Rosenkrieg droht bei der Scuderia

Ferrari: Binotto bügelt Vettel-Kritik ab

11. August 2020 - 16:05 Uhr

Ferrari weist Schuld von sich

Es kracht im Gebälk – und das nicht nur zwischen den Zeilen: Die Ehe zwischen Sebastian Vettel und Ferrari droht in einem Rosenkrieg zu enden. Während des Rennens in Silverstone hatte der viermalige Weltmeister die Boxenstopp-Strategie seines Teams via Funk scharf kritisiert. Man habe ihn zu früh zum Reifenwechsel beordert. Und Ferrari? Ist sich keiner Schuld bewusst. Das Problem liege beim Fahrer. Die Kritik am Team kann Teamchef Mattia Binotto nicht nachvollziehen.

Teamchef Binotto: Team hat alles richtig gemacht

Ob man ihn zu früh reingeholt habe oder nicht, sei nicht das Entscheidende für seinen Rennverlauf. "Sein Rennen wurde beim Start beeinträchtigt", sagt Binotto mit Blick auf Vettels Dreher nach dem Start. "Ich glaube, das war der Knackpunkt, nicht die gewählte Strategie." Die Reifentaktik sei teamintern hingegen kein Thema.

"Vielleicht haben wir die ideale Entscheidung ein paar Runden vorgezogen, weshalb er eine Position an Räikkönen verloren hat, von der wir aber wussten, dass er sie ohne Zeitverlust wiederkriegen würde", verteidigt Binotto das Team. Aus seiner Sicht sei es "die richtige Entscheidung für das Team" gewesen. "Wir glauben nicht, dass wir Sebastian benachteiligt haben. Er hat Kimi ja sofort wieder überholt."

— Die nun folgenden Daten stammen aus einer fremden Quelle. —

(** Any relation that each event and each failure keep to is kept to, in
    steps, by a source that starts. *)
Section Steps.
Context (R : nat → controller → controller → Prop).
Context (R_deliver : ∀ id e s, R id s (snd (deliver id e s))).
Context (R_error : ∀ id echo message code s, R id s (snd (handleError (close_source id echo) id message code s))).

Lemma deliver_all_steps id es s : rtc (R id) s (snd (deliver_all id es s)).
Proof.
  revert s. induction es as [|e es IH]; intros s; [done|].
  change (deliver_all id (e :: es) s) with ((deliver id e;; deliver_all id es) s). unfold mbind, act_bind.
  pose proof (R_deliver id e s) as Hm. destruct (deliver id e s) as [[u|t|] s']; cbn [snd] in *; by eapply rtc_l.
Qed.

Lemma resume_steps i g payload key headers start s : waiting s !! i = Some (g, (payload, key)) → g = generation s →
  rtc (R (length (sources s))) (started i g payload key headers s) (snd (send_resume i (Ok headers) start s)).
Proof.
  intros Hi Hg. unfold send_resume, mbind, act_bind, current_state. rewrite Hi. unfold setWaiting, setSources, setSource, setStreaming, change.
  rewrite (proj2 (Z.eqb_eq _ _)) by done. cbn [negb]. unfold catch. rewrite update_source_eq. cbn [with_sources sources].
  assert (∀ o, alter mark_streamed (length (sources s)) (sources s ++ [o]) = sources s ++ [mark_streamed o]) as Ha.
  { intros o. rewrite alter_app_r_alt by done. by rewrite Nat.sub_diag. }
  rewrite Ha. fold (started i g payload key headers s).
  match goal with |- context [deliver_all ?a ?b ?c] => change c with (started i g payload key headers s) end.
  pose proof (deliver_all_steps (length (sources s)) (ss_events start) (started i g payload key headers s)) as Hm.
  destruct (deliver_all _ _ _) as [[u|t|] s1]; cbn [snd] in Hm.
  - destruct (ss_throws start); [|done]. cbn [lift]. by eapply rtc_r.
  - by eapply rtc_r.
  - done.
Qed.
End Steps.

Ferrari weiter in der Krise: Schwarze Wolken über Maranello

Boxenstopp, Reifenwahl – Vettel ließ nach dem Silverstone-Rennen kein gutes Haar an der "roten Box". Und Binotto? Keinen weiteren Kommentare. Bei Ferrari brennt die Luft. "Die Situation zeigt, wie angespannt die Situation zwischen ihm und dem Team ist", sagte Nico Rosberg bei RTL. Ob das noch lange gut geht?